Try it
What is needed is an exact retyping of the records below, from the first line through the line that contains "(fill_bucket rconfig c e1 e2 rows".

*** Opening Source data ***

Lemma fill_buckets_balanced (c : string) (e1 e2 : list Q) (rows : list (list Z))
    (ms mp : gmap Z Z) (st st' : State) :
  length e1 = length rows → length e2 = length rows →
  for_each names_m2
    (fill_bucket rconfig c e1 e2 rows
       (get_vectorised_converter ms) (get_vectorised_converter mp)) st = (Ok tt, st') →
  shape_2d (cfg rconfig) st → (∀ c', balanced st c') →
  shape_2d (cfg rconfig) st' ∧ ∀ c', balanced st' c'.
Proof.
  intros He1 He2 H Hshape Hbal.
  change names_m2 with
    ["sd_0"; "sd_1"; "sd_2"; "sd_3"; "sd_4"; "sd_5"; "sd_6"; "all";
     "cat_1"; "cat_2"; "cat_3"] in H.
  apply for_each_cons_ok_inv in H as (s1 & F1 & H).
  apply for_each_cons_ok_inv in H as (s2 & F2 & H).
  apply for_each_cons_ok_inv in H as (s3 & F3 & H).
  apply for_each_cons_ok_inv in H as (s4 & F4 & H).
  apply for_each_cons_ok_inv in H as (s5 & F5 & H).
  apply for_each_cons_ok_inv in H as (s6 & F6 & H).
  apply for_each_cons_ok_inv in H as (s7 & F7 & H).
  apply for_each_cons_ok_inv in H as (s8 & F8 & H).
  apply for_each_cons_ok_inv in H as (s9 & F9 & H).
  apply for_each_cons_ok_inv in H as (s10 & F10 & H).
  apply for_each_cons_ok_inv in H as (s11 & F11 & H).
  apply mret_ok_inv in H as [_ ->].
  apply fill_bucket_ok_effect in F1 as (t1 & S1 & Sh1 & E1 & O1); [|exact Hshape].
  apply fill_bucket_ok_effect in F2 as (t2 & S2 & Sh2 & E2 & O2); [|exact Sh1].
  apply fill_bucket_ok_effect in F3 as (t3 & S3 & Sh3 & E3 & O3); [|exact Sh2].
  apply fill_bucket_ok_effect in F4 as (t4 & S4 & Sh4 & E4 & O4); [|exact Sh3].
  apply fill_bucket_ok_effect in F5 as (t5 & S5 & Sh5 & E5 & O5); [|exact Sh4].
  apply fill_bucket_ok_effect in F6 as (t6 & S6 & Sh6 & E6 & O6); [|exact Sh5].
  apply fill_bucket_ok_effect in F7 as (t7 & S7 & Sh7 & E7 & O7); [|exact Sh6].
  apply fill_bucket_ok_effect in F8 as (t8 & S8 & Sh8 & E8 & O8); [|exact Sh7].
  apply fill_bucket_ok_effect in F9 as (t9 & S9 & Sh9 & E9 & O9); [|exact Sh8].
  apply fill_bucket_ok_effect in F10 as (t10 & S10 & Sh10 & E10 & O10); [|exact Sh9].
  apply fill_bucket_ok_effect in F11 as (t11 & S11 & Sh11 & E11 & O11); [|exact Sh10].
  split; [exact Sh11|].
  intros c'. destruct (decide (c' = c)) as [->|Hne].
  - (* the selections *)
    apply (select_bucket_sd_inv _ "0" 0) in S1 as (sd & fd & Hsd & A1 & B1);
      [|reflexivity..].
    apply (select_bucket_sd_inv _ "1" 1) in S2 as (sd2 & fd2 & Hsd2 & A2 & B2);
      [|reflexivity..].
    apply (select_bucket_sd_inv _ "2" 2) in S3 as (sd3 & fd3 & Hsd3 & A3 & B3);
      [|reflexivity..].
    apply (select_bucket_sd_inv _ "3" 3) in S4 as (sd4 & fd4 & Hsd4 & A4 & B4);
      [|reflexivity..].
    apply (select_bucket_sd_inv _ "4" 4) in S5 as (sd5 & fd5 & Hsd5 & A5 & B5);
      [|reflexivity..].
    apply (select_bucket_sd_inv _ "5" 5) in S6 as (sd6 & fd6 & Hsd6 & A6 & B6);
      [|reflexivity..].
    apply (select_bucket_sd_inv _ "6" 6) in S7 as (sd7 & fd7 & Hsd7 & A7 & B7);
      [|reflexivity..].
    rewrite select_bucket_all in S8. injection S8 as <-.
    apply (select_bucket_cat_inv _ "1" 1) in S9 as (cats & Hcats & A9 & B9);
      [|reflexivity..].
    apply (select_bucket_cat_inv _ "2" 2) in S10 as (cats2 & Hcats2 & A10 & B10);
      [|reflexivity..].
    apply (select_bucket_cat_inv _ "3" 3) in S11 as (cats3 & Hcats3 & A11 & B11);
      [|reflexivity..].
    rewrite Hsd in Hsd2, Hsd3, Hsd4, Hsd5, Hsd6, Hsd7.
    injection Hsd2 as <- _. injection Hsd3 as <- _. injection Hsd4 as <- _.
    injection Hsd5 as <- _. injection Hsd6 as <- _. injection Hsd7 as <- _.
    rewrite Hcats in Hcats2, Hcats3.
    injection Hcats2 as <-. injection Hcats3 as <-.
    apply get_string_row_diff_ok_inv in Hsd as [Lsd Vsd].
    apply get_m2_categories_ok_inv in Hcats as [Lcats Vcats].
    apply np_take_length in A1, B1, A2, B2, A3, B3, A4, B4, A5, B5, A6, B6, A7, B7,
      A9, B9, A10, B10, A11, B11.
    pose proof (where_sd_from 0 sd Vsd) as Wsd. fold (np_where_eq sd 0) in Wsd.
    fold (np_where_eq sd 1) in Wsd. fold (np_where_eq sd 2) in Wsd.
    fold (np_where_eq sd 3) in Wsd. fold (np_where_eq sd 4) in Wsd.
    fold (np_where_eq sd 5) in Wsd. fold (np_where_eq sd 6) in Wsd.
    pose proof (where_cats_from 0 cats Vcats) as Wcats.
    fold (np_where_eq cats 1) in Wcats. fold (np_where_eq cats 2) in Wcats.
    fold (np_where_eq cats 3) in Wcats.
    pose proof (zip_length_same _ _ _ B1 A1) as Z1.
    pose proof (zip_length_same _ _ _ B2 A2) as Z2.
    pose proof (zip_length_same _ _ _ B3 A3) as Z3.
    pose proof (zip_length_same _ _ _ B4 A4) as Z4.
    pose proof (zip_length_same _ _ _ B5 A5) as Z5.
    pose proof (zip_length_same _ _ _ B6 A6) as Z6.
    pose proof (zip_length_same _ _ _ B7 A7) as Z7.
    pose proof (zip_length_same _ _ _ He2 He1) as Z8.
    pose proof (zip_length_same _ _ _ B9 A9) as Z9.
    pose proof (zip_length_same _ _ _ B10 A10) as Z10.
    pose proof (zip_length_same _ _ _ B11 A11) as Z11.
    destruct (Hbal c) as [Hc Hs].
    unfold balanced.
    rewrite !E11, !E10, !E9, !E8, !E7, !E6, !E5, !E4, !E3, !E2, !E1.
    cbn [String.eqb Ascii.eqb Bool.eqb andb].
    simpl fst in *. simpl snd in *.
    lia.
  - assert (Hsame : hists_2d s11 !! c' = hists_2d st !! c').
    { rewrite O11, O10, O9, O8, O7, O6, O5, O4, O3, O2, O1 by done. done. }
    destruct (Hbal c') as [Hc Hs].
    unfold balanced, bucket_entries in *. rewrite !Hsame. by split.
Qed.
Lemma sentence_loop_total (sent cdone : list string) (st : fill_state E) :
  fits (max_context_word_dim self) cdone ->
  length (slice_to (max_context_word_dim self) (cdone ++ sent)) <= dim ->
  bufs_shape self n dim qdim (bufs st) ->
  exists st',
    sentence_loop self is_train i sent (length cdone) st
    = inr (length (slice_to (max_context_word_dim self) (cdone ++ sent)), st') /\
    bufs_shape self n dim qdim (bufs st').
Proof.
  revert cdone st. induction sent as [|w sent IH]; intros cdone st Hfit Hlen Hs.
  - simpl. rewrite app_nil_r, slice_to_fits by done. eauto.
  - simpl. case_decide as Hbr.
    + rewrite (slice_to_app_full _ cdone (w :: sent) (length cdone)) by done. eauto.
    + assert (Hfit1 : fits (max_context_word_dim self) (cdone ++ [w])).
      { unfold fits in *. destruct (max_context_word_dim self) as [m|]; [|done].
        rewrite length_app. simpl. assert (length cdone <> m) by congruence. lia. }
      assert (Heq : cdone ++ w :: sent = (cdone ++ [w]) ++ sent)
        by (by rewrite <- app_assoc).
      rewrite Heq in Hlen |- *.
      assert (Hlt : length cdone < dim).
      { pose proof (slice_to_app_le (max_context_word_dim self) (cdone ++ [w]) sent)
          as Hle.
        rewrite (slice_to_fits _ (cdone ++ [w])) in Hle by done.
        rewrite length_app in Hle. simpl in Hle. lia. }
      destruct (word_body_total self is_train n dim qdim ContextSide i (length cdone)
                  w st Hs Hi Hlt) as (st1 & -> & Hs1).
      cbn [mbind result_bind].
      replace (S (length cdone)) with (length (cdone ++ [w]))
        by (rewrite length_app; simpl; lia).
      by apply IH.
Qed.

Lemma context_loop_total (sents : list (list string)) (sent_ix : nat)
    (cdone : list string) (st : fill_state E) :
  fits (max_context_word_dim self) cdone ->
  length (slice_to (max_context_word_dim self)
            (cdone ++ truncated_context self sents sent_ix)) <= dim ->
  bufs_shape self n dim qdim (bufs st) ->
  exists st',
    context_loop self is_train i sents sent_ix (length cdone) st = inr st' /\
    bufs_shape self n dim qdim (bufs st').
Proof.
  revert sent_ix cdone st.
  induction sents as [|sent sents IH]; intros sent_ix cdone st Hfit Hlen Hs.
  - simpl. eauto.
  - simpl in *. case_decide as Hbr; [eauto|].
    rewrite app_assoc in Hlen.
    assert (Hlen1 : length (slice_to (max_context_word_dim self) (cdone ++ sent))
                    <= dim).
    { etrans; [apply slice_to_app_le|exact Hlen]. }
    rewrite <- slice_to_idemp_app in Hlen.
    destruct (sentence_loop_total sent cdone st Hfit Hlen1 Hs) as (st1 & -> & Hs1).
    cbn [mbind result_bind].
    apply IH; [apply fits_slice_to|done|done].
Qed.

Lemma doc_body_total (doc : ParagraphAndQuestion) (st : fill_state E) :
  bufs_shape self n dim qdim (bufs st) ->
  length (question doc) <= qdim -> length (written_context self doc) <= dim ->
  exists st',
    doc_body self is_train i doc st = inr st' /\
    bufs_shape self n dim qdim (bufs st').
Proof.
  intros Hs Hq Hc. unfold doc_body.
  destruct (question_loop_total (question doc)
              (mkFill ∅ (emb_state st) (bufs st)) Hs Hq) as (st1 & -> & Hs1).
  cbn [mbind result_bind].
  apply (context_loop_total (context doc) 0 [] st1); [|exact Hc|done].
  unfold fits. destruct (max_context_word_dim self); simpl; [lia|done].
Qed.
End LoopsTotal.
(** [WiFi.begin(ssid, password)]: store the station configuration and
    start associating. *)
Definition begin (ssid password : string) : st Net unit :=
  modify (fun n => mkNet (mkWiFi (wmode (wifi n)) (Some (ssid, password))
                                 (polls (wifi n)))
                         (serial n) (clock n)).

(** [delay(ms)] *)
Definition delay (ms : nat) : st Net unit :=
  modify (fun n => mkNet (wifi n) (serial n) (clock n + ms)).

(** [Serial.print(s)] and [Serial.println(s)] *)
Definition serial_print (s : string) : st Net unit :=
  modify (fun n => mkNet (wifi n) (print s (serial n)) (clock n)).

Definition serial_println (s : string) : st Net unit :=
  modify (fun n => mkNet (wifi n) (println s (serial n)) (clock n)).

(** [Serial.println(const Printable& x)]: [x.printTo( *this)], then
    [println()]. *)
Definition serial_println_ip (ip : IPAddress.IPAddress) : st Net unit :=
  modify (fun n => mkNet (wifi n) (println "" (IPAddress.printTo ip (serial n))) (clock n)).

Section Join.
(** The build-time credentials of config.h ([STASSID], [STAPSK]). *)
Variables STASSID STAPSK : string.
(** The answer of the radio to the [n]-th call of [WiFi.status()]. *)
Variable status_at : nat -> wl_status_t.
(** The address [WiFi.localIP()] returns once connected. *)
Variable localIP : IPAddress.IPAddress.
(** [void setupScreen()] *)
Definition setupScreen : st Device unit :=
  fun d =>
    let (ok, s) := Gfx.begin alloc_ok (screen d) in
    if ok then Done tt (with_screen s d)
    else Spin (log "SSD1306 allocation failed" d).

(** [setupWiFi()] on the device. *)
Definition setupWiFi (fuel : nat) : st Device unit :=
  fun d =>
    match WiFi.setupWiFi STASSID STAPSK status_at localIP fuel (net d) with
    | Done u n => Done u (with_net n d)
    | Spin n => Spin (with_net n d)
    | OutOfFuel => OutOfFuel
    end.

(** [void setupServer()] *)
Definition setupServer : st Device unit :=
  fun d =>
    let (started, m) := MDNS_begin mdns_ok "esp8266" (mdns d) in
    let d := with_mdns m d in
    let d := if started then log "MDNS responder started" d else d in
    let d := with_web (on "/" HandleRoot (web d)) d in
    let d := with_web (onNotFound HandleNotFound (web d)) d in
    let d := with_web (begin (web d)) d in
    Done tt (log "HTTP server started" d).

(** [void setup()]: [Serial.begin(9600)], [pinMode(LED_BUILTIN, OUTPUT)],
    then the three setup steps in order. *)
Definition setup (fuel : nat) : st Device unit :=
  setup_begin ;;
  setupScreen ;;
  setupWiFi fuel ;;
  setupServer.

End Program.

(** [void loop()]: serve the pending request (if any), advance mDNS, and
    [String ip = WiFi.localIP().toString(); displayIP(ip);] with [ip] the
    address the station has in this iteration (0 while not connected).
    [fuel] bounds the loop of [handleNotFound]. *)
Definition loop (fuel : nat) (pending : option Request) (ip : IPAddress.IPAddress)
    : st Device unit :=
  fun d =>
    match handleClient Some (run fuel) (web d) pending with
    | Some es =>
        let d := apply_events es d in
        let d := mdns_update d in
        let ip := IPAddress.toString ip in
        Done tt (with_screen (Screen.displayIP ip (screen d)) d)
    | None => OutOfFuel
    end.

(** ** The configured server *)

(** The web server once [setupServer] ran on the fresh server object:
    one handler for "/" with any method, the not-found handler, listening. *)
Definition configured (w : ESP8266WebServer Handler) : Prop :=
  handlers w = [mkHandler "/" HTTP_ANY HandleRoot] /\
  notFoundHandler w = Some HandleNotFound /\ listening w = true.

(** What [setupServer] changes: the server, the mDNS host name and the
    log; the display, the radio, the LED and the loop counter are left
    as they were. *)
Lemma setupServer_spec mdns_ok d :
  web d = server 80 ->
  exists d', setupServer mdns_ok d = Done tt d' /\ configured (web d') /\
    screen d' = screen d /\ WiFi.wifi (net d') = WiFi.wifi (net d) /\
    WiFi.clock (net d') = WiFi.clock (net d) /\ led d' = led d /\
    updates (mdns d') = updates (mdns d) /\ replies d' = replies d /\
    Serial.out (WiFi.serial (net d')) =
      (Serial.out (WiFi.serial (net d)) ++
       (if mdns_ok then "MDNS responder started" ++ crlf else "") ++
       "HTTP server started" ++ crlf)%string.
Proof.
  intros Hw. unfold setupServer, MDNS_begin.
  destruct mdns_ok; (eexists; split; [reflexivity|]); unfold log, with_web, with_mdns, with_net;
    cbn [web net screen mdns led replies updates WiFi.wifi WiFi.clock WiFi.serial];
    rewrite Hw; repeat split; try reflexivity;
    autorewrite with esp_rw; reflexivity.
Qed.

Lemma find_root req :
  find (fun h => canHandle h (method req) (uri req)) [mkHandler "/" HTTP_ANY HandleRoot] =
  if String.eqb "/" (uri req) then Some (mkHandler "/" HTTP_ANY HandleRoot) else None.
Proof. unfold canHandle. cbn. now destruct (String.eqb "/" (uri req)). Qed.

(** ** The setup sequence *)

(** The device after [Serial.begin], [pinMode] and a successful
    [setupScreen]: the state [setupWiFi] starts from. *)
Definition booted : Device :=
  mkDevice (WiFi.mkNet WiFi.init_wifi (Serial.begin 9600%N Serial.init) 0)
    (snd (Gfx.begin true Screen.display)) (server 80) (mkMDNS None 0) true None [].

Lemma setup_booted STASSID STAPSK status_at localIP mdns_ok fuel :
  setup true STASSID STAPSK status_at localIP mdns_ok fuel power_on =
  (setupWiFi STASSID STAPSK status_at localIP fuel ;; setupServer mdns_ok) booted.
Proof. reflexivity. Qed.

(** [setupWiFi] on the device touches the radio, the log and the clock
    only. *)
Lemma setupWiFi_frame STASSID STAPSK status_at localIP fuel d d' :
  setupWiFi STASSID STAPSK status_at localIP fuel d = Done tt d' ->
  screen d' = screen d /\ web d' = web d /\ mdns d' = mdns d /\ led d' = led d.
Proof.
  unfold setupWiFi.
  destruct (WiFi.setupWiFi _ _ _ _ _ _) as [[] n|n|]; intros E; inversion E; subst.
  repeat split; reflexivity.
Qed.

(** Handler events leave everything but the LED and the replies as they
    were. *)
Lemma apply_events_frame es d :
  net (apply_events es d) = net d /\ screen (apply_events es d) = screen d /\
  web (apply_events es d) = web d /\ mdns (apply_events es d) = mdns d.
Proof.
  revert d. induction es as [|e es IH]; intros d; [repeat split|].
  cbn [apply_events fold_left]. destruct (IH (apply_event e d)) as (H1 & H2 & H3 & H4).
  unfold apply_events in *. rewrite H1, H2, H3, H4. now destruct e.
Qed.

(** ** The loop as seen from the configured server *)

(** What [handleClient] runs on the configured server. *)
Lemma dispatch_configured w fuel pending :
  configured w ->
  handleClient Some (run fuel) w pending =
    match pending with
    | Some req =>
        if String.eqb "/" (uri req) then Some (handleRoot req) else handleNotFound fuel req
    | None => Some []
    end.
Proof.
  intros (Hh & Hn & Hl). unfold handleClient. rewrite Hl.
  destruct pending as [req|]; [|reflexivity].
  unfold handleRequest. rewrite Hh, find_root, Hn.
  now destruct (String.eqb "/" (uri req)).
Qed.

(** C7. The configured server answers every request on the path "/",
    whatever its method, with [handleRoot] (a 200 "hello from esp8266!"
    between LED HIGH and LOW), and every request on any other path with
    [handleNotFound]; with no pending client it does nothing. *)
Theorem serve_request w fuel req :
  configured w ->
  handleClient Some (run fuel) w (Some req) =
    if String.eqb "/" (uri req) then Some (handleRoot req) else handleNotFound fuel req.
Proof.
  intros Hc. exact (dispatch_configured w fuel (Some req) Hc).
Qed.

(** C18. The diagnostics contract of the specification, from the URL on:
    a request for [path?n1=v1&n2=v2...] on a path other than "/", with
    fewer than [256] arguments whose names hold no ['&'] nor ['='],
    whose values no ['&'], and neither a ['%'] nor a ['+'] (so that
    [urlDecode] keeps them as they are), gets from the configured server one 404
    text/plain reply that lists the path, the method, the count and then
    every pair " name: value" in the order of the query. *)
Theorem serve_query w fuel m path l :
  configured w -> lacks "?" path = true -> String.eqb "/" path = false ->
  forallb Query.plain_arg l = true -> length l < 256 -> length l < fuel ->
  handleClient Some (run fuel) w (Some (Query.parseRequest m (path ++ "?" ++ Query.joinArgs l))) =
  Some [DigitalWrite LED_BUILTIN HIGH;
        Send 404 "text/plain" (notFoundHeader (mkRequest m path l) ++ argLines l);
        DigitalWrite LED_BUILTIN LOW].
Proof.
  intros Hc Hq Hr Hp Hn Hf. rewrite (dispatch_configured w fuel _ Hc).
  unfold Query.parseRequest. change ("?" ++ ?t)%string with (String "?" t).
  rewrite Query.break_at_app, Query.parseArguments_joinArgs by assumption.
  cbn [uri]. rewrite Hr. unfold handleNotFound.
  rewrite (argsLoop_from (mkRequest m path l) 0) by (cbn [args]; lia). reflexivity.
Qed.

*** Closing Source data ***

Reply
Lemma fill_buckets_balanced (c : string) (e1 e2 : list Q) (rows : list (list Z))
    (ms mp : gmap Z Z) (st st' : State) :
  length e1 = length rows → length e2 = length rows →
  for_each names_m2
    (fill_bucket rconfig c e1 e2 rows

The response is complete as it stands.